Black smoke was billowing from the house, engulfing the entire neighborhood. Starsky had just gotten Hutch behind the relative shelter of the car when a red pumper truck roared around the corner, siren on full volume.

Starsky was focused on one person, and paid no heed to the chaos. The firemen swarmed around him as he huddled on the ground over his partner, pulling heavy hoses full of water to douse the flames.

"Hutch, please," Starsky pleaded, franticly searching for any sign that Hutch was still alive. He probed his partner's neck, finding a very faint pulse after six agonizing seconds. But there was no reassuring rise and fall of his chest. No puff of breath from between his dry, cracked lips.

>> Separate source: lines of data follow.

(* ===== verification/FlowGrammar.v ===== *)
(** * [pulsate-flow]: the grammar, and the parser's correctness

    The grammar relates token lists to syntax trees, spans included.  A program
    logic for the parser monad carries the proof that every parsing function
    consumes exactly the tokens of what it returns. *)

From Stdlib Require Import ZArith Ascii String Lia.
From stdpp Require Import base option list gmap strings.
From S2P Require Import Prelude RustStr CoreTypes FlowSyntax FlowLexer FlowLexerSpec FlowParser.
Local Open Scope string_scope.
Local Open Scope list_scope.

(** ** The grammar *)

(** A run of separators, possibly empty. *)
Definition blank (ts : list Token) : Prop := Forall (fun t => tok_kind t = Sep) ts.

(** Comma-separated items, with separators around them and an optional
    trailing comma. *)
Inductive listed {A} (g : list Token -> A -> Prop) : list Token -> list A -> Prop :=
| listed_nil s : blank s -> listed g s []
| listed_one s1 ts a s2 : blank s1 -> g ts a -> blank s2 -> listed g (s1 ++ ts ++ s2) [a]
| listed_cons s1 ts a s2 sp rest l :
    blank s1 -> g ts a -> blank s2 -> listed g rest l ->
    listed g (s1 ++ ts ++ s2 ++ mk_token Comma sp :: rest) (a :: l).

Inductive g_value : list Token -> Spanned Value -> Prop :=
| g_str s sp : g_value [mk_token (TStr s) sp] (mk_spanned (VStr s) sp)
| g_env s sp : g_value [mk_token (TEnv s) sp] (mk_spanned (type_env s) sp)
| g_atom s sp : g_value [mk_token (TAtom s) sp] (mk_spanned (type_atom s) sp)
| g_array sp1 ts items sp2 :
    listed g_value ts items ->
    g_value (mk_token LBracket sp1 :: ts ++ [mk_token RBracket sp2])
      (mk_spanned (VArray items) (span_to sp1 (span_end sp2))).

Inductive g_arg : list Token -> Arg -> Prop :=
| g_positional ts v : g_value ts v -> g_arg ts (Positional v)
| g_named name sp sp' ts v :
    g_value ts v ->
    g_arg (mk_token (TAtom name) sp :: mk_token Equals sp' :: ts) (Named (mk_spanned name sp) v).

(** Arguments separated by white space only. *)
Inductive g_args : list Token -> list Arg -> Prop :=
| g_args_nil : g_args [] []
| g_args_cons ts a rest args : g_arg ts a -> g_args rest args -> g_args (ts ++ rest) (a :: args).

Section Grammar.
Variable debug_value : Value -> string.
Abbreviation value_to_lexeme := (value_to_lexeme debug_value).

Inductive g_predicate : list Token -> Predicate -> Prop :=
| g_present key sp :
    g_predicate [mk_token (TAtom key) sp] (mk_predicate key "*" (span_to sp (span_end sp)))
| g_equals key sp sp' ts v :
    g_value ts v ->
    g_predicate (mk_token (TAtom key) sp :: mk_token Equals sp' :: ts)
      (mk_predicate key (value_to_lexeme (node v)) (span_to sp (span_end (span_of v)))).

(** The optional bracketed predicates after a pattern that ends at [e]. *)
Inductive g_predicates (e : nat) : list Token -> list Predicate -> nat -> Prop :=
| g_no_predicates : g_predicates e [] [] e
| g_some_predicates sp1 ts ps sp2 :
    listed g_predicate ts ps ->
    g_predicates e (mk_token LBracket sp1 :: ts ++ [mk_token RBracket sp2]) ps (span_end sp2).

Inductive g_matcher : list Token -> Matcher -> Prop :=
| g_prefix pat sp ts ps e :
    pat <> "~" -> g_predicates (span_end sp) ts ps e ->
    g_matcher (mk_token (TAtom pat) sp :: ts)
      (mk_matcher MatchKind.Prefix (mk_spanned pat sp) ps (span_to sp e))
| g_exact sp0 pat sp ts ps e :
    g_predicates (span_end sp) ts ps e ->
    g_matcher (mk_token Equals sp0 :: mk_token (TAtom pat) sp :: ts)
      (mk_matcher MatchKind.Exact (mk_spanned pat sp) ps (span_to sp0 e))
| g_regex sp0 pat sp ts ps e :
    g_predicates (span_end sp) ts ps e ->
    g_matcher (mk_token (TAtom "~") sp0 :: mk_token (TAtom pat) sp :: ts)
      (mk_matcher MatchKind.Regex (mk_spanned pat sp) ps (span_to sp0 e)).

Inductive g_step : list Token -> Step -> Prop :=
| g_bare name sp :
    g_step [mk_token (TAtom name) sp] (mk_step (mk_spanned name sp) [] false (span_to sp (span_end sp)))
| g_call name sp sp1 ts args sp2 :
    listed g_arg ts args ->
    g_step (mk_token (TAtom name) sp :: mk_token LParen sp1 :: ts ++ [mk_token RParen sp2])
      (mk_step (mk_spanned name sp) args true (span_to sp (span_end sp2))).

(** The [~>] steps of a route; separators may precede an arrow or a step. *)
Inductive g_steps : list Token -> list Step -> Prop :=
| g_steps_nil s : blank s -> g_steps s []
| g_steps_cons s1 sp s2 ts st rest steps :
    blank s1 -> blank s2 -> g_step ts st -> g_steps rest steps ->
    g_steps (s1 ++ mk_token Arrow sp :: s2 ++ ts ++ rest) (st :: steps).

Inductive g_route : list Token -> Route -> Prop :=
| g_route_intro sp ts m rest steps :
    g_matcher ts m -> g_steps rest steps ->
    g_route (mk_token (TAtom "route") sp :: ts ++ rest)
      (mk_route m steps (span_to sp (route_end m steps))).

Inductive g_stmt : list Token -> Stmt -> Prop :=
| g_stmt_route ts r : g_route ts r -> g_stmt ts (SRoute r)
| g_stmt_directive kw sp ts args :
    kw <> "route" -> g_args ts args ->
    g_stmt (mk_token (TAtom kw) sp :: ts)
      (SDirective (mk_directive (mk_spanned kw sp) args (span_to sp (args_end sp args))))
| g_stmt_block kw sp ts args sp1 body_ts body sp2 :
    kw <> "route" -> g_args ts args -> g_stmts body_ts body ->
    g_stmt (mk_token (TAtom kw) sp :: ts ++ mk_token LBrace sp1 :: body_ts ++ [mk_token RBrace sp2])
      (SBlock (mk_spanned kw sp) args body (span_to sp (span_end sp2)))
with g_stmts : list Token -> list Stmt -> Prop :=
| g_stmts_nil s : blank s -> g_stmts s []
| g_stmts_cons s ts st rest l :
    blank s -> g_stmt ts st -> g_stmts rest l -> g_stmts (s ++ ts ++ rest) (st :: l).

Desperate, Starsky let rote memory take over. Sucking in a lungful of smoke-infused oxygen, he tipped Hutch's head back until his mouth opened and pressed his own lips over Hutch's. Starsky poured breath into his friend's body, keeping him alive with everything he had.

His heart pounding with exertion, Starsky continued breathing for Hutch. When the unyielding lips pressed against his parted with a gasp, Starsky barely noticed.

Hutch coughed, his eyes snapping open, boring into Starsky's.

"Keep breathing, you idiot!" Starsky collapsed over his partner's heaving chest, laboring to breathe. The fear that he'd held at bay slammed into him like a Mac truck. That was too close by half. "Fuck, fuck, fuck."

"Sir!" An emphatic voice intruded on Starsky's full blown panic. "We need to get you out of here. You're too close to the house." He guided Starsky to his wobbly feet. "It's not safe."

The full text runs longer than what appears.